80 Kilometer trennen uns vom Paradise. Nach dem Einspielen im Frühjahr mit drei Terminen kommt die neue Supergroup erneut für einen Abstecher nach Deutschland. Diesmal sind nicht nur die großen Konzertstädte angekündigt, sondern auch die Studentenstadt Münster, die eigentlich auch als Großstadt zählt, aber konzerttechnisch eher kleinere Clubshows bevorzugt. Anstatt zu Hause vor dem Fernseher zu sitzen und vielleicht einen Münster-Tatort schauen, stehen wir lieber Sonntagabend im Gleis 22 und freuen uns auf den zweiten Eindruck der Band Paradise.
Als Support ist ein Duo aus Los Angeles am Start. Mann und Frau, Schlagzeug und Gitarre. Solch eine Formation ist seit Bands wie den White Stripes nichts Außergewöhnliches mehr. Doch die Kolars sind anders, optisch funkelt und glitzert es von den Instrumenten bis zur Kleidung und dem schrillen Augen-Make-Up der Drummerin. Das Schlagzeug wird nicht im Sitzen gespielt, Lauren Brown steht auf einer ihrer drei Bass-Drums und steppt. Sänger, Gitarrist und Namensgeber Rob Kolar bringt mit seinem Aussehen einen Flair Rockabilly in die Show. Gute Laune ist mit der schwungvollen Musik und den energievollen Musikern garantiert.
Was beim Kölner Konzert im April noch Neuland war, ist im November mit der Debüt EP „Yellow“ schon ein wenig mehr vertraut. Untätig war die Band natürlich auch nicht, denn die Setlist hat sich um zwei Songs, inklusive Zugaben, erweitert. Das es den Fans immer noch nicht ausreichen wird, ist von vornherein klar. Gegen 21 Uhr beginnt das Intro von Paradise. Wieder können die Zuschauer das Konzert aus nächster Nähe erleben.

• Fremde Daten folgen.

(* ===== verification/Marker.v ===== *)
(** * Parser events and markers

    [src/crates/glua_parser/src/parser/marker.rs].  Both parsers write a flat list
    of events, a [Marker] is the position of a [NodeStart] in it.  The trait
    [MarkerEventContainer] is a type class, and its laws say that a marker
    operation touches nothing but the events and the mark level; what the
    operations do is stated on the [View] of a parser. *)

From S2P Require Import Prelude Kinds Text.
Local Open Scope prog_scope.

(** ** Data *)

Inductive MarkEvent : Type :=
  | NodeStart (kind : LuaSyntaxKind) (parent : nat)
  | EatToken (kind : LuaTokenKind) (range : SourceRange)
  | NodeEnd
  | Trivia.

(** [MarkEvent::none()] *)
Definition MarkEvent_none : MarkEvent := NodeStart SkNone 0.

Record Marker : Type := mkMarker { position : nat }.
Record CompleteMarker : Type := mkComplete { start : nat; kind : LuaSyntaxKind }.

(** The required methods of the trait; [get_events] hands out a [&mut], so it
    is a getter and a setter here. *)
Class MarkerEventContainer (P : Type) := {
  get_mark_level : P -> nat;
  set_mark_level : nat -> P -> P;
  get_events : P -> list MarkEvent;
  set_events : list MarkEvent -> P -> P
}.

(** ** Operations *)

Section Operations.
Context {P : Type} `{MarkerEventContainer P}.

Definition incr_mark_level : M P unit :=
  modify (fun p => set_mark_level (S (get_mark_level p)) p).

(** [self.mark_level -= 1] panics when the level is zero. *)
Definition decr_mark_level : M P unit := fun p =>
  match get_mark_level p with
  | S n => Done (tt, set_mark_level n p)
  | 0 => Panic
  end.

Definition push_event (e : MarkEvent) : M P unit :=
  modify (fun p => set_events (get_events p ++ [e]) p).

Definition mark (kind : LuaSyntaxKind) : M P Marker :=
  position <- gets (fun p => length (get_events p)) ;;
  push_event (NodeStart kind 0) ;;;
  incr_mark_level ;;;
  ret (mkMarker position).

Definition push_node_end : M P unit :=
  decr_mark_level ;;;
  push_event NodeEnd.

(** [match &mut p.get_events()[pos] { NodeStart { .. } => .., _ => unreachable!() }] *)
Definition update_start (pos : nat) (f : LuaSyntaxKind -> nat -> MarkEvent) : M P unit :=
  fun p => match get_events p !! pos with
           | Some (NodeStart k parent) =>
               Done (tt, set_events (<[pos := f k parent]> (get_events p)) p)
           | _ => Panic
           end.

Definition set_kind (self : Marker) (kind : LuaSyntaxKind) : M P unit :=
  update_start (position self) (fun _ parent => NodeStart kind parent).

Definition complete (self : Marker) : M P CompleteMarker :=
  ev <- gets (fun p => get_events p !! position self) ;;
  match ev with
  | Some (NodeStart kind _) =>
      finish <- gets (fun p => length (get_events p)) ;;
      if (finish =? position self + 1)%nat then
        update_start (position self) (fun _ parent => NodeStart SkNone parent) ;;;
        ret (mkComplete 0 SkNone)
      else
        push_node_end ;;;
        ret (mkComplete (position self) kind)
  | _ => panic
  end.

Definition undo (self : Marker) : M P CompleteMarker :=
  update_start (position self) (fun _ parent => NodeStart SkNone parent) ;;;
  ret (mkComplete (position self) SkNone).

Definition precede (self : CompleteMarker) (kind : LuaSyntaxKind) : M P Marker :=
  m <- mark kind ;;
  update_start (start self) (fun k _ => NodeStart k (position m)) ;;;
  push_event Trivia ;;;
  ret m.

Definition CompleteMarker_empty : CompleteMarker := mkComplete 0 SkNone.

Definition is_invalid (self : CompleteMarker) : bool := kind self =k SkNone.

(** [for _ in 0..n { p.push_node_end() }] *)
Fixpoint push_node_ends (n : nat) : M P unit :=
  match n with
  | 0 => ret tt
  | S n' => push_node_end ;;; push_node_ends n'
  end.
End Operations.

(** ** Shapes: what the tree builder sees of an event

    The parent link of an open node does not matter for the nesting of the
    events nor for the tokens; of its kind only the class matters, by which the
    tree builder decides where trivia goes. *)

Inductive NodeClass : Type := CBlock | CComment | COther.

Definition node_class (k : LuaSyntaxKind) : NodeClass :=
  if k in_k [Block; Chunk] then CBlock
  else if k in_k [Comment; DocDescription] then CComment
  else COther.

Inductive Shape : Type :=
  | SNone
  | SOpen (c : NodeClass)
  | SEnd
  | STok (kind : LuaTokenKind) (range : SourceRange)
  | STrivia.

Definition shape (e : MarkEvent) : Shape :=
  match e with
  | NodeStart k _ => if k =k SkNone then SNone else SOpen (node_class k)
  | EatToken k r => STok k r
  | NodeEnd => SEnd
  | Trivia => STrivia
  end.

Definition shapes (es : list MarkEvent) : list Shape := shape <$> es.

(** The tokens that were eaten, in order. *)
Fixpoint eaten (sh : list Shape) : list (LuaTokenKind * SourceRange) :=
  match sh with
  | [] => []
  | STok k r :: sh' => (k, r) :: eaten sh'
  | _ :: sh' => eaten sh'
  end.

Definition eaten_ranges (sh : list Shape) : list SourceRange := snd <$> eaten sh.

Lemma eaten_app a b : eaten (a ++ b) = eaten a ++ eaten b.
Proof. induction a as [|[] a IH]; simpl; [done|..]; by rewrite ?IH. Qed.

Lemma eaten_ranges_app a b : eaten_ranges (a ++ b) = eaten_ranges a ++ eaten_ranges b.
Proof. unfold eaten_ranges. by rewrite eaten_app, fmap_app. Qed.

Lemma shapes_app a b : shapes (a ++ b) = shapes a ++ shapes b.
Proof. apply fmap_app. Qed.

Lemma length_shapes es : length (shapes es) = length es.
Proof. apply length_fmap. Qed.

Lemma shapes_lookup es i : shapes es !! i = shape <$> es !! i.
Proof. apply list_lookup_fmap. Qed.

Lemma shapes_insert es i e : shapes (<[i := e]> es) = <[i := shape e]> (shapes es).
Proof. apply list_fmap_insert. Qed.

Lemma shape_start es i c : shapes es !! i = Some (SOpen c) ->
  exists k q, es !! i = Some (NodeStart k q) /\ (k =k SkNone) = false /\ node_class k = c.
Proof.
  rewrite shapes_lookup. destruct (es !! i) as [[k q| | |]|] eqn:He; simpl; try done.
  destruct (k =k SkNone) eqn:Hk; [done|]. intros [= <-]. by exists k, q.
Qed.

(** Replacing a start by a start changes no token. *)
Lemma eaten_insert_start es i k q k' q' :
  es !! i = Some (NodeStart k q) ->
  eaten (shapes (<[i := NodeStart k' q']> es)) = eaten (shapes es).
Proof.
  revert i. induction es as [|e es IH]; intros [|i] Hi; simpl in *; try done.
  - injection Hi as ->. simpl. by destruct (k =k SkNone), (k' =k SkNone).
  - destruct (shape e); by rewrite IH.
Qed.

(** ** Well-formed parent links *)

Definition is_start (es : list MarkEvent) (p : nat) : Prop :=
  exists k q, es !! p = Some (NodeStart k q).

(** Parent links lead from a start to a later start. *)
Definition links_ok (es : list MarkEvent) : Prop :=
  forall i k p, es !! i = Some (NodeStart k p) -> p = 0 \/ (i < p /\ is_start es p).

(** What the grammar may rely on and has to keep: the links are well formed and
    the first event, to which an empty [CompleteMarker] refers, is a start. *)
Definition events_ok (es : list MarkEvent) : Prop := links_ok es /\ is_start es 0.

Lemma events_ok_block : events_ok [NodeStart Block 0].
Proof. split; [|by exists Block, 0]. intros [|i] k q; [|done]. intros [= _ <-]. by left. Qed.

Lemma is_start_lt es i : is_start es i -> i < length es.
Proof. intros (k & q & Hi). by eapply lookup_lt_Some. Qed.

Lemma is_start_app es es' j : is_start es j -> is_start (es ++ es') j.
Proof. intros (k & q & Hj). exists k, q. by apply lookup_app_l_Some. Qed.

Lemma is_start_insert es i k q j :
  is_start es i -> is_start es j -> is_start (<[i := NodeStart k q]> es) j.
Proof.
  intros Hi (k' & q' & Hj). destruct (decide (i = j)) as [->|Hne].
  - exists k, q. apply list_lookup_insert_eq. by apply is_start_lt.
  - exists k', q'. by rewrite list_lookup_insert_ne.
Qed.

Lemma is_start_shape es p c : shapes es !! p = Some (SOpen c) -> is_start es p.
Proof. intros (k & q & Hp & _)%shape_start. by exists k, q. Qed.

Lemma links_ok_snoc es e :
  links_ok es -> (forall k q, e = NodeStart k q -> q = 0) -> links_ok (es ++ [e]).
Proof.
  intros Hl He i k q Hi. apply lookup_app_Some in Hi as [Hi|[_ Hi]].
  - destruct (Hl _ _ _ Hi) as [->|[Hlt Hs]]; [by left|]. right. split; [done|].
    by apply is_start_app.
  - left. destruct (i - length es); simpl in Hi; [|done]. injection Hi as Hi. by eapply He.
Qed.

Lemma links_ok_insert es i k q :
  links_ok es -> is_start es i -> q = 0 \/ (i < q /\ is_start es q) ->
  links_ok (<[i := NodeStart k q]> es).
Proof.
  intros Hl Hi Hq j k' q' Hj. pose proof (is_start_lt _ _ Hi).
  destruct (decide (i = j)) as [<-|Hne].
  - rewrite list_lookup_insert_eq in Hj by done. injection Hj as -> ->.
    destruct Hq as [->|[Hlt Hs]]; [by left|]. right. split; [done|].
    by apply is_start_insert.
  - rewrite list_lookup_insert_ne in Hj by done.
    destruct (Hl _ _ _ Hj) as [->|[Hlt Hs]]; [by left|]. right. split; [done|].
    by apply is_start_insert.
Qed.

Lemma events_ok_snoc es e :
  events_ok es -> (forall k q, e = NodeStart k q -> q = 0) -> events_ok (es ++ [e]).
Proof. intros [Hl Hs] He. split; [by apply links_ok_snoc|by apply is_start_app]. Qed.

Lemma events_ok_insert es i k k0 q :
  events_ok es -> es !! i = Some (NodeStart k0 q) -> events_ok (<[i := NodeStart k q]> es).
Proof.
  intros [Hl Hs] Hi. assert (is_start es i) by by exists k0, q.
  split; [|by apply is_start_insert]. apply links_ok_insert; [done|done|].
  by apply (Hl _ _ _ Hi).
Qed.

(** ** Laws of the trait

    [rest] is everything of the parser that is not the events, the level and
    the errors; a marker operation keeps it. *)
Class MarkerEventContainerLaws (P R : Type) `{MarkerEventContainer P} := {
  rest : P -> R;
  errors_of : P -> list LuaParseError;
  level_set_level n p : get_mark_level (set_mark_level n p) = n;
  events_set_level n p : get_events (set_mark_level n p) = get_events p;
  rest_set_level n p : rest (set_mark_level n p) = rest p;
  errors_set_level n p : errors_of (set_mark_level n p) = errors_of p;
  level_set_events es p : get_mark_level (set_events es p) = get_mark_level p;
  events_set_events es p : get_events (set_events es p) = es;
  rest_set_events es p : rest (set_events es p) = rest p;
  errors_set_events es p : errors_of (set_events es p) = errors_of p
}.

Section OperationSpecs.
Context {P R : Type} {CP : MarkerEventContainer P} {CL : MarkerEventContainerLaws P R}.
Implicit Types (p : P).

(** [Kept p p']: only the events and the mark level may differ. *)
Definition Kept p p' : Prop := rest p' = rest p /\ errors_of p' = errors_of p.

Lemma wp_push_event e p (Q : unit -> P -> Prop) :
  (forall p', Kept p p' -> get_events p' = get_events p ++ [e] ->
     get_mark_level p' = get_mark_level p -> Q tt p') ->
  wp (push_event e) Q p.
Proof.
  intros HQ. apply wp_modify, HQ.
  - split; [apply rest_set_events|apply errors_set_events].
  - apply events_set_events.
  - apply level_set_events.
Qed.

Lemma wp_mark kind p (Q : Marker -> P -> Prop) :
  (forall p', Kept p p' -> get_events p' = get_events p ++ [NodeStart kind 0] ->
     get_mark_level p' = S (get_mark_level p) ->
     Q (mkMarker (length (get_events p))) p') ->
  wp (mark kind) Q p.
Proof.
  intros HQ. unfold mark. apply wp_bind, wp_gets, wp_bind, wp_push_event.
  intros p1 [Hr He] Hev Hl. apply wp_bind, wp_modify, wp_ret, HQ.
  - split; [by rewrite rest_set_level|by rewrite errors_set_level].
  - by rewrite events_set_level.
  - by rewrite level_set_level, Hl.
Qed.

Lemma wp_push_node_end p lvl (Q : unit -> P -> Prop) :
  get_mark_level p = S lvl ->
  (forall p', Kept p p' -> get_events p' = get_events p ++ [NodeEnd] ->
     get_mark_level p' = lvl -> Q tt p') ->
  wp push_node_end Q p.
Proof.
  intros Hlvl HQ. unfold push_node_end. apply wp_bind. unfold wp, decr_mark_level.
  rewrite Hlvl. apply wp_push_event. intros p1 [Hr He] Hev Hl. apply HQ.
  - split; [by rewrite Hr, rest_set_level|by rewrite He, errors_set_level].
  - by rewrite Hev, events_set_level.
  - by rewrite Hl, level_set_level.
Qed.

Lemma wp_update_start i f p k q (Q : unit -> P -> Prop) :
  get_events p !! i = Some (NodeStart k q) ->
  (forall p', Kept p p' -> get_events p' = <[i := f k q]> (get_events p) ->
     get_mark_level p' = get_mark_level p -> Q tt p') ->
  wp (update_start i f) Q p.
Proof.
  intros Hi HQ. unfold wp, update_start. rewrite Hi. apply HQ.
  - split; [apply rest_set_events|apply errors_set_events].
  - apply events_set_events.
  - apply level_set_events.
Qed.

(** C10: a node is a [NodeStart] and a [NodeEnd] around what was written in between,
    and it leaves the mark level as it found it; a node around nothing is not a
    node: no event closes it, its start is voided, and the mark level stays one
    too high. *)
Theorem mark_complete_node kind (body : list MarkEvent) p :
  wp (m <- mark kind ;; modify (fun p => set_events (get_events p ++ body) p) ;;; complete m)
    (fun cm p' => Kept p p'
       /\ cm = (if bool_decide (body = []) then mkComplete 0 SkNone
                else mkComplete (length (get_events p)) kind)
       /\ get_events p' = get_events p
            ++ (if bool_decide (body = []) then [NodeStart SkNone 0]
                else NodeStart kind 0 :: body ++ [NodeEnd])
       /\ get_mark_level p' = get_mark_level p + (if bool_decide (body = []) then 1 else 0)) p.
Proof.
  apply wp_bind, wp_mark. intros p1 [Hr1 He1] Hev1 Hl1. apply wp_bind, wp_modify.
  assert (get_events (set_events (get_events p1 ++ body) p1) !! length (get_events p)
          = Some (NodeStart kind 0)) as Hat.
  { rewrite events_set_events, Hev1, <-app_assoc. simpl. by rewrite list_lookup_middle. }
  unfold complete. apply wp_bind, wp_gets. cbn [position]. rewrite Hat. apply wp_bind, wp_gets.
  replace (length (get_events (set_events (get_events p1 ++ body) p1)))
    with (length (get_events p) + 1 + length body)
    by (rewrite events_set_events, Hev1, !length_app; done).
  destruct body as [|e body]; rewrite ?bool_decide_true, ?bool_decide_false by done.
  - rewrite (proj2 (Nat.eqb_eq _ _)) by (simpl; lia).
    apply wp_bind. eapply wp_update_start; [exact Hat|]. intros p2 [Hr2 He2] Hev2 Hl2. apply wp_ret.
    rewrite events_set_events, app_nil_r, Hev1 in Hev2.
    split_and!; [|done| |].
    + split; [by rewrite Hr2, rest_set_events|by rewrite He2, errors_set_events].
    + rewrite Hev2, insert_app_r_alt, Nat.sub_diag by done. done.
    + rewrite Hl2, level_set_events, Hl1. lia.
  - rewrite (proj2 (Nat.eqb_neq _ _)) by (simpl; lia).
    apply wp_bind. eapply (wp_push_node_end _ (get_mark_level p));
      [by rewrite level_set_events|]. intros p2 [Hr2 He2] Hev2 Hl2. apply wp_ret.
    split_and!; [|done| |].
    + split; [by rewrite Hr2, rest_set_events|by rewrite He2, errors_set_events].
    + by rewrite Hev2, events_set_events, Hev1, <-!app_assoc.
    + rewrite Hl2. lia.
Qed.
End OperationSpecs.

Von der Bühne bis zum Publikum gibt es nur einen geringen Abstand zu den vier Musikern. Schon beim ersten Song ist man mittendrin. Sivert Höyem steht im beleuchteten Mittelpunkt seiner Kollegen die an Bass, Gitarre und Schlagzeug den perfekten Sound als Unterlage zum Gesang abliefern.

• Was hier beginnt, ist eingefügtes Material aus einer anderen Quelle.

(** *** [undo] *)

(** The node is dissolved: what was eaten in it belongs to the node around. *)
Lemma wp_undo b g m c ms q j s (Q : CompleteMarker -> P -> Prop) :
  At_ b g ((position m, c) :: ms) q j s ->
  (no_error b s -> get_events s !! S (position m) <> Some Trivia) ->
  (forall cm s', rest s' = rest s -> errors_of s' = errors_of s -> At_ b g ms q j s' -> Q cm s') ->
  wp (undo m) Q s.
Proof.
  intros HA Ht HQ. pose proof HA as [_ _ Hm _ _ _ _ _].
  inversion Hm as [|? ? [Hpb Hpo] _]; subst. simpl in Hpb, Hpo.
  destruct (shape_start _ _ _ Hpo) as (k & q' & Hpk & _ & _).
  unfold undo. apply wp_bind. eapply wp_update_start; [done|]. intros s' HK Hev Hlv.
  apply wp_ret, HQ; [apply HK|apply HK|].
  eapply AtF_disarm; [exact HA|done|done|done|done|].
  intros HE sk0 sk f HS HX HF ->. inversion HX; subst.
  - exists (flats f), f. split_and!; [|by apply Ext_base, goods_mono|done].
    rewrite Hev. by eapply Skel_none; [exact HS|exact Hpk|apply Ht].
  - exists (sk1 ++ flats f), (f0 ++ f). split_and!.
    + rewrite app_assoc in HS |- *. rewrite Hev. by eapply Skel_none; [exact HS|exact Hpk|apply Ht].
    + apply Ext_app; [done|]. by apply goods_mono.
    + destruct q; simpl in *; try done; rewrite existsb_app, HF; by rewrite orb_true_r.
Qed.

Definition completed (ms : list OpenMark) (p : nat) (c : NodeClass) (f : list Tree) : Prop :=
  exists f0 cs, f = f0 ++ [TNode p c cs] /\ (ms = [] -> f0 = []).

Lemma AtF_close b g (p : nat) c ms q j s s' lvl :
  At_ b g ((p, c) :: ms) q j s -> rank Tokens <= rank q ->
  get_events s' = get_events s ++ [NodeEnd] -> Kept s s' ->
  get_mark_level s = S lvl -> get_mark_level s' = lvl ->
  AtF_ b g ms (fun f => holds (match q with Dirty => Dirty | _ => Any end) f
                        /\ completed ms p c f) j s'.
Proof.
  intros HA Hq Hev HK Hlv Hlv'. pose proof HA as [Hok Hsh Hm Hd Hl He Hp Hc].
  simpl in Hl. simpl in Hd. inversion Hd; subst. inversion Hm; subst.
  eapply AtF_append; [exact HA|exact Hev|exact HK|done|..]; try done.
  - rewrite Hev. apply events_ok_other; [apply Hok|done].
  - rewrite Hev. eapply Forall_impl; [|eassumption]. intros m. by apply marked_app.
  - lia.
  - intros Heq. destruct (Hc Heq) as [_ Hun _]. inversion Hun; subst. split.
    + rewrite Hev. eapply Forall_impl; [|eassumption]. intros m. by apply unlinked_app.
    + intros sk0 sk f HS HX HF. destruct (Ext_close _ _ _ _ _ _ HX) as (f0 & HX' & Hf0).
      { change (holds Tokens f). by eapply holds_mono. }
      exists (sk ++ [AEnd]), (f0 ++ [TNode p c f]). rewrite Hev, app_assoc.
      split_and!; [by constructor|done| |].
      * by destruct q.
      * by exists f0, f.
Qed.

(** A node with a token is not empty. *)
Lemma not_last b g (p : nat) c ms q j s :
  At_ b g ((p, c) :: ms) q j s -> rank Tokens <= rank q ->
  length (get_events s) = p + 1 -> ~ no_error b s.
Proof.
  intros [Hok Hsh Hm Hd Hl He Hp Hc] Hq Hlen HE. pose proof HE as [_ [sk0 H0]].
  destruct (Hc HE) as [_ Hun Hsk]. inversion Hm as [|? ? [_ Hpo] _]; subst.
  destruct (Hsk _ H0) as (sk & f & HS & HX & HF). simpl in Hpo.
  destruct (shape_start _ _ _ Hpo) as (k & q' & Hpk & Hk & _).
  assert (Hne : f <> []).
  { intros ->. pose proof (holds_mono q Tokens g _ sk [] Hq HX HF). done. }
  destruct (Skel_last _ _ k q' HS) as [c' Hl'].
  - rewrite last_lookup, Hlen, Nat.add_1_r. done.
  - done.
  - rewrite last_app in Hl'. destruct (list.last sk) as [x|] eqn:Hx.
    + injection Hl' as ->. by eapply (Ext_last _ _ _ _ _ _ HX Hne).
    + apply last_None in Hx as ->. inversion HX; subst.
      match goal with Ha : ?a ++ _ :: _ = [] |- _ => by destruct a end.
Qed.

Leise bleibt es im Gleis 22 jedenfalls nicht. Treibend, rockend, blueslastig und manchmal auch einfühlsam setzt sich das abwechslungsreiche Set zusammen. Die vier Stücke des Debüts werden mit den sozusagen unbekannten Sachen ergiebig zusammengefügt. Hier bekommt jeder einen Happen für seinen persönlichen Genussfaktor verabreicht. Die sonore Stimme wirkt bei „Crying“ auch live sanft und kraftvoll. Der härtere Gesangskern kommt mit „Humilitation“ voll zur Geltung. Auch in Münster beweist das Quartett seine gute Live-Qualität, bei der die Songs noch wirkungsvoller rüberkommen als von der heimischen Anlage. Es ist schwierig aus den ganzen Rosinen der neu gehörten Stücke die fettesten heraus zu picken. Die Lust auf mehr Paradise steigert sich so wie der Applaus nach jedem Lied. Insgeheim hofft man, dass da noch mehr kommen muss. Doch mit der Single „Goodbye 21st Century“ ist der klangvolle Spuk vorbei.

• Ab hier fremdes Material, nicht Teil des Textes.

(* ===== verification/DocParserProofs.v ===== *)
(** * The cursor of the doc parser

    The invariant of the doc parser over one group of comments: what was eaten
    covers the text up to the current token, and the current token, what the
    lexer has still to read of its origin token and the origin tokens behind it
    are the rest of the group.  Every step of the parser keeps it; a change of
    the lexer state may lex the current token anew but eats nothing. *)

From S2P Require Import Prelude Kinds Text LuaLexer DocLexer DocLexerProofs Marker Discipline Rules.
From S2P Require Import LuaParser DocParser LuaParserProofs.
Import DocParser.
Local Open Scope prog_scope.

(** The comment group [ts], whose texts are [parts], stands behind [pre]. *)
Record doc_group (txt pre post : rstring) (ts : list LuaTokenData) (parts : list rstring)
    (lr : LuaRest) : Prop := mkDocGroup {
  dg_text : txt = pre ++ concat parts ++ post;
  dg_rest : r_text lr = txt;
  dg_spans : spans (blen pre) (tok_range <$> ts) parts;
  dg_nonempty : Forall (fun p => p <> []) parts;
  dg_no_nul : no_nul (concat parts);
  dg_kinds : Forall (fun t => is_trivia_kind (tok_kind t) = true) ts;
  dg_first : exists t ts', ts = t :: ts' /\ is_comment t = true
}.
Existing Class doc_group.

Section Group.
Context `{UnicodeTables}.
Context {txt pre post : rstring} {ts : list LuaTokenData} {parts : list rstring} {lr : LuaRest}.
Context {G : doc_group txt pre post ts parts lr}.
Implicit Types (s : t) (done rem after cur : rstring).

(** [Reads l n done rem after]: the group is [done ++ rem ++ after]; [rem] is what
    the lexer has still to read, [after] are the origin tokens from the [n]-th
    on. *)
Record Reads (l : DocLexer.t) (n : nat) done rem after : Prop := mkReads {
  rd_text : DocLexer.origin_text l = txt;
  rd_index : n <= length ts;
  rd_taken : concat (take n parts) = done ++ rem;
  rd_all : concat parts = done ++ rem ++ after;
  rd_reader : match DocLexer.reader l with
              | Some r => exists x buf, cursor r x buf rem /\
                  (rem <> [] -> start_offset (valid_range r) + blen (x ++ buf) = blen (pre ++ done))
              | None => rem = []
              end
}.

(** Where the current token stands. *)
Record Current (kind : LuaTokenKind) (range : SourceRange) before cur rem after : Prop := mkCurrent {
  ct_range : exists a w, a ++ w = pre ++ before ++ cur /\ range = mkRange (blen a) (blen w)
    /\ (kind <> TkEof -> a = pre ++ before);
  ct_kind : kind <> TkEof -> doc_kind kind = true /\ cur <> [];
  ct_eof : kind = TkEof -> cur = [] /\ rem = [] /\ after = []
}.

Als die vier Musiker die Bühne verlassen, geht das Licht im Gleis 22 gar nicht erst an. Für zwei Zugaben kommen sie zur verlangenden Meute schnell zurück. Ganz intim wird es mit dem akustischen „Wonderfull Life“ zu dem nur Rob McVeys Gitarre zum Gesang von Sivert Höyem ihr Gutes dazu tut. Für den finalen Song versammelt sich die komplette Band auf der Bühne, um einen lautstarken Abschied zu feiern.